Dans Distraction, Bruce Sterling poursuit avec le talent d’historien qu’on lui connaît son exploration des mondes futurs dévorés par la technique. Les mécanismes d’imbrication du vivant et de la machine continuent leur œuvre entropique sans que jamais la fin soit en vue.

Quelque part au XXIe siècle, le monde pourrit. La nature est au plus mal. Les océans ont été empoisonnés, les forêts brûlées et le ciel est bien pâle. Un vent de révolte souffle contre la domination de la machine. Les villes sont délaissées, les cartes d’identités détruites par les millions d’Américains qui errent sur les routes. Le pays est en état de crise politique. Une guerre civile sévit entre l’autorité fédérale et le gouverneur de Louisiane, triste chimiste dont l’obsession est de pratiquer à grande échelle des expériences sur les cerveaux des réfugiés haïtiens. Un autre front menace sur la scène internationale. Un conflit couve entre les USA et la Hollande.

Sur ce fond d’anarchie se prépare en secret un projet qui a pour but de changer la face du monde en même temps que d’apporter l’espoir. Deux scientifiques, dont l’un est un ancien homme de l’ombre du Président, ont fondé un camp retranché, sorte d’état dans l’état où ils accueillent les nomades. Là, eux aussi pratiquent des expériences sur le cerveau.

Le grand talent de Sterling est d’élaborer son récit comme si le monde, à cet instant, y était condensé. Construit à la manière d’une intrigue politique, le roman nous fait descendre dans les bas-fonds, où légalité et manigances se confondent. Le laboratoire de l’Histoire y grouille de vie. C’est d’un bout à l’autre une grande réussite où le désordre le plus délirant ne laisse jamais d’être familier. Oui, c’est sûr, avec Bruce Sterling, il n’y a décidément « plus de saison ».

Les Cicatrices de l'évolution

Pourquoi marchons-nous sur nos pattes de derrière ? Pourquoi avons-nous perdu notre fourrure ? Pourquoi avons-nous acquis un si gros cerveau ? Pourquoi parlons-nous ? Réponse invariable : on ne sait pas ! Mieux : toutes les théories quant à l’origine de l’homme, à ce jour proposées, ont ceci en commun de ne pas résister à une contre-enquête sérieuse et dépourvue de préjugés. Dernière en date : la « théorie de la savane », véritable fonds de commerce du très télégénique Yves Coppens. Examinée de plus près que la distance vous séparant du poste de télévision, elle ne tient guère mieux la route que la création biblique en sept jours !

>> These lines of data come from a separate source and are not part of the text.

(* ===== verification/StateFacts.v ===== *)
(** * What the object graph promises

    The operations of [DeviceState] as a step relation with arbitrary
    providers, and the properties of every reachable state: the invariant, no
    dangling events, exact reference counts and retained bytes, quotas, and
    the behaviour of the two-phase releases. *)

From Stdlib Require Import ZArith Lia.
From stdpp Require Import prelude list sorting relations.
From S2P Require Import Prelude Proto Core ObjectTable State TableFacts ChildInv StateInv StateEvents.

Lemma surjective_pairing_3 {X Y Z} (p : X * Y * Z) : (p.1.1, p.1.2, p.2) = p.
Proof. by destruct p as [[? ?] ?]. Qed.

Section Steps.
Context {C B P Q E : Type}.
Abbreviation State := (DeviceState C B P Q E).
Implicit Types (st : State) (id : ObjectId).

(** One public mutating call of [DeviceState], whatever its provider answers.
    A provider reports allocation sizes of 64 bits. *)
Inductive state_step : State -> State -> Prop :=
  | step_create_context {W PE : Type} mem (create : W -> W * result C PE) st w st' w' res :
      create_context_with mem create st w = (st', w', res) -> state_step st st'
  | step_create_buffer {W PE : Type} mem ctx desc
      (create : C -> BufferDesc -> W -> W * result (B * BufferInfo) PE) st w st' w' res :
      (forall c w w' b info, create c desc w = (w', Ok (b, info)) -> is_u64 (bi_allocation_bytes info)) ->
      create_buffer_with mem ctx desc create st w = (st', w', res) -> state_step st st'
  | step_create_program {W PE : Type} mem ctx artifact_bytes resident_bytes
      (create : C -> W -> W * result P PE) st w st' w' res :
      is_u64 resident_bytes ->
      create_program_with mem ctx artifact_bytes resident_bytes create st w = (st', w', res) ->
      state_step st st'
  | step_create_queue {W PE : Type} mem ctx (create : C -> W -> W * result Q PE) st w st' w' res :
      create_queue_with mem ctx create st w = (st', w', res) -> state_step st st'
  | step_create_event {W PE : Type} mem q p bs
      (create : SubmissionResources B P Q -> W -> W * result E PE) st w st' w' res :
      create_event_with mem q p bs create st w = (st', w', res) -> state_step st st'
  | step_create_event_sequence {W PE : Type} mem q ps bs
      (create : SubmissionSequenceResources B P Q -> W -> W * result E PE) st w st' w' res :
      create_event_sequence_with mem q ps bs create st w = (st', w', res) -> state_step st st'
  | step_store_buffer id r put (x : B) st :
      buffer_record_mut id st = Ok (r, put) -> is_Some (slot_resource (buf_slot r)) ->
      state_step st (put (rec_with_slot (ResourceSlot_put x (buf_slot r)) r))
  | step_begin_context id st : state_step st (begin_context_release id st).1
  | step_begin_buffer id st : state_step st (begin_buffer_release id st).1
  | step_begin_program id st : state_step st (begin_program_release id st).1
  | step_begin_queue id st : state_step st (begin_queue_release id st).1
  | step_begin_event id st : state_step st (begin_event_release id st).1
  | step_restore_context id x st : state_step st (restore_context_release id x st).1
  | step_restore_buffer id x st : state_step st (restore_buffer_release id x st).1
  | step_restore_program id x st : state_step st (restore_program_release id x st).1
  | step_restore_queue id x st : state_step st (restore_queue_release id x st).1
  | step_restore_event id x st : state_step st (restore_event_release id x st).1
  | step_commit_context id st : state_step st (commit_context_release id st).1
  | step_commit_buffer id st : state_step st (commit_buffer_release id st).1
  | step_commit_program id st : state_step st (commit_program_release id st).1
  | step_commit_queue id st : state_step st (commit_queue_release id st).1
  | step_commit_event id st : state_step st (commit_event_release id st).1.

(** States a device constructed by [new] can be in. *)
Definition reachable st : Prop :=
  exists namespace limits policy st0,
    is_u16 namespace /\ limits_typed limits /\ 0 < rp_max_program_resident_bytes policy /\
    DeviceState_new namespace limits policy = Ok st0 /\ rtc state_step st0 st.

(** ** Releases preserve the invariant *)

Lemma negb_eqb_false a b : negb (a =? b) = false -> a = b.
Proof. intros H. bool_to_prop. done. Qed.

Lemma begin_context_inv id st : state_inv st -> state_inv (begin_context_release id st).1.
Proof.
  intros Hinv. unfold begin_context_release. destruct (begin_release_in _ id _) as [t r] eqn:Hb.
  apply inv_context_slot; [done|]. eapply begin_release_change; [apply Hinv| |exact Hb].
  simpl. intros c Hc. by apply negb_false_iff in Hc.
Qed.

Lemma begin_buffer_inv id st : state_inv st -> state_inv (begin_buffer_release id st).1.
Proof.
  intros Hinv. unfold begin_buffer_release. destruct (begin_release_in _ id _) as [t r] eqn:Hb.
  apply inv_buffer_slot; [done|]. eapply begin_release_change; [apply Hinv| |exact Hb].
  intros c. apply negb_eqb_false.
Qed.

Rien n’explique ni ne justifie la nature étrange de notre peau, larynx, glandes sudoripares, tissu adipeux, larmes, organes sexuels, etc. Rien non plus ne saurait dire pourquoi, aventuré dans la savane comme de nombreuses espèces animales, l’homme aurait été le seul à évoluer comme il l’a fait — d’autant que cette évolution est infiniment plus destructrice que bénéfique : l’impressionnante liste de nos « tares » particulières (douleurs dorsales, obésité, acné, pellicules, hernies inguinales, hémorroïdes, dérèglement de la plupart de nos glandes…) fait de Homo Sapiens Sapiens le plus beau ratage de l’univers !

Absolument rien !

À moins de s’apercevoir que si l’homme ne partage dans sa « finition » pas grand-chose avec les mammifères terrestres, y compris les autres singes, il a tout en commun  avec les mammifères marins : de l’absence de fourrure à la copulation ventro-ventrale, en passant par la descente du larynx (respirer ou manger : il faut choisir !), l’existence du tissu adipeux sous-cutané (question de flottabilité et d’isolation), la perte des phéromones (à quoi cela servirait-il dans l’eau ?), la tendance à la néoténie, etc.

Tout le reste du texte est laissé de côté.